About this exercise >>
When the line containing "intros. unfold temp_val, pkt_at." is found in the data below, copy it and each line after it through the line containing "off = src + Z.of_nat k → (k +", exactly and with no others.

******

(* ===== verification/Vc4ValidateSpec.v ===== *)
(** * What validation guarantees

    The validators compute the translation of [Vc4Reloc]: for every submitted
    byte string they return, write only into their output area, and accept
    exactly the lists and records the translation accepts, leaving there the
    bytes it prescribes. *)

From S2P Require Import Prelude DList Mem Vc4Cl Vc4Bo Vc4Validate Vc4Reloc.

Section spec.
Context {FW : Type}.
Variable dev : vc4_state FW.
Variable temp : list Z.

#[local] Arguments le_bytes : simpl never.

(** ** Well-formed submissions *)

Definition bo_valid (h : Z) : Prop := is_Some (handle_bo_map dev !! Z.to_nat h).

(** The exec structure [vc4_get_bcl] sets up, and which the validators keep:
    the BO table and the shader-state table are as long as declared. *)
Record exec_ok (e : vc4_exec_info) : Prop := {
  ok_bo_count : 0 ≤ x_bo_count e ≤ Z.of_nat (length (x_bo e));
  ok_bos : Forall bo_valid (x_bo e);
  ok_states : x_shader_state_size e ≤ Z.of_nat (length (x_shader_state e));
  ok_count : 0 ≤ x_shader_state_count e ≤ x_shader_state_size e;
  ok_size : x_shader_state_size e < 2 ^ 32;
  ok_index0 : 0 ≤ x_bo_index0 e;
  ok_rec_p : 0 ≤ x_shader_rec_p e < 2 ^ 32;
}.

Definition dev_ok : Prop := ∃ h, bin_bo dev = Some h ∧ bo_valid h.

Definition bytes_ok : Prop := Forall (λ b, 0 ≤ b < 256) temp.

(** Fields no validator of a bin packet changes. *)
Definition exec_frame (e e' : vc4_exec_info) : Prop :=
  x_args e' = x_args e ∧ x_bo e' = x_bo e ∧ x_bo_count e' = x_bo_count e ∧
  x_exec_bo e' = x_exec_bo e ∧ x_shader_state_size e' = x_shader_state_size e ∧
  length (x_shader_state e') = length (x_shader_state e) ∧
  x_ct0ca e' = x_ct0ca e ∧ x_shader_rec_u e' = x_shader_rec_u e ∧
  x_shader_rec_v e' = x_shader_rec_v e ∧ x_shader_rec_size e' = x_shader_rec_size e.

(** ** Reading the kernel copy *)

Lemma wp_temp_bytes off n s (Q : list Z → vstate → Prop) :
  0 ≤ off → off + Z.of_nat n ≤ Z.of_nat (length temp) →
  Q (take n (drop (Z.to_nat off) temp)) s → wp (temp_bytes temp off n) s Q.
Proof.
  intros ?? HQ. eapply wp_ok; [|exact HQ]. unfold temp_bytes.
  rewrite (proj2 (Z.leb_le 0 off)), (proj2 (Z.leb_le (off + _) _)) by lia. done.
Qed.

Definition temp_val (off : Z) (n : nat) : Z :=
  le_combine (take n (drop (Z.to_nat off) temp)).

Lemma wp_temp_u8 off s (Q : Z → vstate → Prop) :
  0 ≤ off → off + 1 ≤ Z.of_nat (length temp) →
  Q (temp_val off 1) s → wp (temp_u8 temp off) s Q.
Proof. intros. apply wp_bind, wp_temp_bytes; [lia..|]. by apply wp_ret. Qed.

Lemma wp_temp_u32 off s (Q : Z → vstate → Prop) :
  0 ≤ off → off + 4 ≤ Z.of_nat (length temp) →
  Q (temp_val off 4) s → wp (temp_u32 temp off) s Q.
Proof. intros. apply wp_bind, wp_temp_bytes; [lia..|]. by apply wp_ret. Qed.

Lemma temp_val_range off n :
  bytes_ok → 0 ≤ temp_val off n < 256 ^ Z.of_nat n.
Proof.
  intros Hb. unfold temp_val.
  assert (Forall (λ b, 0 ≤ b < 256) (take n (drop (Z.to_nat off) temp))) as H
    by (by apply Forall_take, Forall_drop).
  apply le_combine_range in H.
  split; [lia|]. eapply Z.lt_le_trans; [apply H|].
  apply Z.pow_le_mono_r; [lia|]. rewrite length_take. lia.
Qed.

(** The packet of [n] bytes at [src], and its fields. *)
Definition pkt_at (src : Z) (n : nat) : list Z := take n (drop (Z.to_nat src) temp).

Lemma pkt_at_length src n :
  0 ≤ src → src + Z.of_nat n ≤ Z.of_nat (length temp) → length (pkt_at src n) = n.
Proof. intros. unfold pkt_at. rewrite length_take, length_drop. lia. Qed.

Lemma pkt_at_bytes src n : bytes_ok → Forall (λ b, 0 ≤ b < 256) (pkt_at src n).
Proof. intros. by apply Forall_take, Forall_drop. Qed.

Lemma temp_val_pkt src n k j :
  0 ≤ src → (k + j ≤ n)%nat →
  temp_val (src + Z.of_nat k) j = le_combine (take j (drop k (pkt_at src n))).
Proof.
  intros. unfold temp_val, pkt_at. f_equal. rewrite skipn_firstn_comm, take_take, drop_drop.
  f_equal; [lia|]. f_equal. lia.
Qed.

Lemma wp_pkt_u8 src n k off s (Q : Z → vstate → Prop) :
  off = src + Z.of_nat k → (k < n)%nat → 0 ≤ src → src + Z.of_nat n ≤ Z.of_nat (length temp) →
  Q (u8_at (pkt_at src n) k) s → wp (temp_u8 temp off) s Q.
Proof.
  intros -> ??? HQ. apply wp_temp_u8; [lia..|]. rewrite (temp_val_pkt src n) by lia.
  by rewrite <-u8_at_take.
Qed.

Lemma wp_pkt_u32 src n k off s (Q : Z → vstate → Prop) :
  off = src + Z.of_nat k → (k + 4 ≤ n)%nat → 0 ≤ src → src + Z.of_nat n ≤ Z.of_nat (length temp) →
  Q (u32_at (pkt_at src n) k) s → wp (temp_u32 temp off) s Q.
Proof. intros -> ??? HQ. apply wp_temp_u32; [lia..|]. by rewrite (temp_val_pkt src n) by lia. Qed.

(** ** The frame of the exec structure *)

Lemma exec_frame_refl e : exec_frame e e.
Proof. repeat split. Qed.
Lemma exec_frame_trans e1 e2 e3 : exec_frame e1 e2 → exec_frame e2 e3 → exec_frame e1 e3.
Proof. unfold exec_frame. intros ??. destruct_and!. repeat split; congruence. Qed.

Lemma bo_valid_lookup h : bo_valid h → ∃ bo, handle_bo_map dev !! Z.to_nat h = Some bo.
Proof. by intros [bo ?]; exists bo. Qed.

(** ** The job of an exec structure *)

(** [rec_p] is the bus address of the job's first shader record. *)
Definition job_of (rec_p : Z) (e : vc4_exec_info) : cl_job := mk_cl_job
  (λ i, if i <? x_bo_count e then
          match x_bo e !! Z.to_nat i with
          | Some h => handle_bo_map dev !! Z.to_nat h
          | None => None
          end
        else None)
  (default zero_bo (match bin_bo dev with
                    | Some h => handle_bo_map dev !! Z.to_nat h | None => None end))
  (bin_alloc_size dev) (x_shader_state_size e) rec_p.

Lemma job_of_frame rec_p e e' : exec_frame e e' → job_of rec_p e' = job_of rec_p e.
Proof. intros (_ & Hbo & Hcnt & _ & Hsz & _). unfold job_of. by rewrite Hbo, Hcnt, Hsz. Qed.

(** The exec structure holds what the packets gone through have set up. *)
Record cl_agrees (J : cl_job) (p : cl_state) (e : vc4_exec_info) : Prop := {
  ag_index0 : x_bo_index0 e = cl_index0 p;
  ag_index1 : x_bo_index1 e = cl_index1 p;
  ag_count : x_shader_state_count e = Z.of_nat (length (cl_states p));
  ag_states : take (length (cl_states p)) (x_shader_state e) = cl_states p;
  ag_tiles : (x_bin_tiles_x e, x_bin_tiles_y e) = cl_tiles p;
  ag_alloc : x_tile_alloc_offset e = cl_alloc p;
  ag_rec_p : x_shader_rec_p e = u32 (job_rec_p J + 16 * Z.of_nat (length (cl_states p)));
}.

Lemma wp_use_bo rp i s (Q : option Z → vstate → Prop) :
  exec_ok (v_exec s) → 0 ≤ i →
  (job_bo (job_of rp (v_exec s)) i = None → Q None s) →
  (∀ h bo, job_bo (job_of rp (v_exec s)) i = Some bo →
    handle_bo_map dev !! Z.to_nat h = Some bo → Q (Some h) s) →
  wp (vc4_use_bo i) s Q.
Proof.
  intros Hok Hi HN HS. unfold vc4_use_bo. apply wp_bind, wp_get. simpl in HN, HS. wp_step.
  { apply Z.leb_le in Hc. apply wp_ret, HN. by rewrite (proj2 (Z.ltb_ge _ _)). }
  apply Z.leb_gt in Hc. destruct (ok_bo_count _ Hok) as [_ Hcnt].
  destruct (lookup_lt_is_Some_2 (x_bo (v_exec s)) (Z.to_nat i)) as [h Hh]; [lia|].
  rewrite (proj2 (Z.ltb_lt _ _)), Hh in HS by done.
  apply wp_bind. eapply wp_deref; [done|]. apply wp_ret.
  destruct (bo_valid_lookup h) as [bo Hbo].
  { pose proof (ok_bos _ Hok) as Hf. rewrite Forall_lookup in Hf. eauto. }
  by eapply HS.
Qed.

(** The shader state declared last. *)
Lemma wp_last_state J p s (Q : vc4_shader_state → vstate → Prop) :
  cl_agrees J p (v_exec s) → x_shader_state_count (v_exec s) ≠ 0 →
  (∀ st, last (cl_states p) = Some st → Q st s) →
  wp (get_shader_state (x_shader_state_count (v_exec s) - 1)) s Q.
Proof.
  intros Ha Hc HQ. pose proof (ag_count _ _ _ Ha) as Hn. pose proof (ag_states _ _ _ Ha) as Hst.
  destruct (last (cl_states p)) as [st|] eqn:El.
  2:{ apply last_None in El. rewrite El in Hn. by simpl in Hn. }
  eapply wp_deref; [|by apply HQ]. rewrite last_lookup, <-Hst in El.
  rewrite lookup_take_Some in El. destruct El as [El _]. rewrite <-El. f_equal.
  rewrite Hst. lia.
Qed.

******

Answer to the problem >>
  intros. unfold temp_val, pkt_at. f_equal. rewrite skipn_firstn_comm, take_take, drop_drop.
  f_equal; [lia|]. f_equal. lia.
Qed.

Lemma wp_pkt_u8 src n k off s (Q : Z → vstate → Prop) :
  off = src + Z.of_nat k → (k < n)%nat → 0 ≤ src → src + Z.of_nat n ≤ Z.of_nat (length temp) →
  Q (u8_at (pkt_at src n) k) s → wp (temp_u8 temp off) s Q.
Proof.
  intros -> ??? HQ. apply wp_temp_u8; [lia..|]. rewrite (temp_val_pkt src n) by lia.
  by rewrite <-u8_at_take.
Qed.

Lemma wp_pkt_u32 src n k off s (Q : Z → vstate → Prop) :
  off = src + Z.of_nat k → (k + 4 ≤ n)%nat → 0 ≤ src → src + Z.of_nat n ≤ Z.of_nat (length temp) →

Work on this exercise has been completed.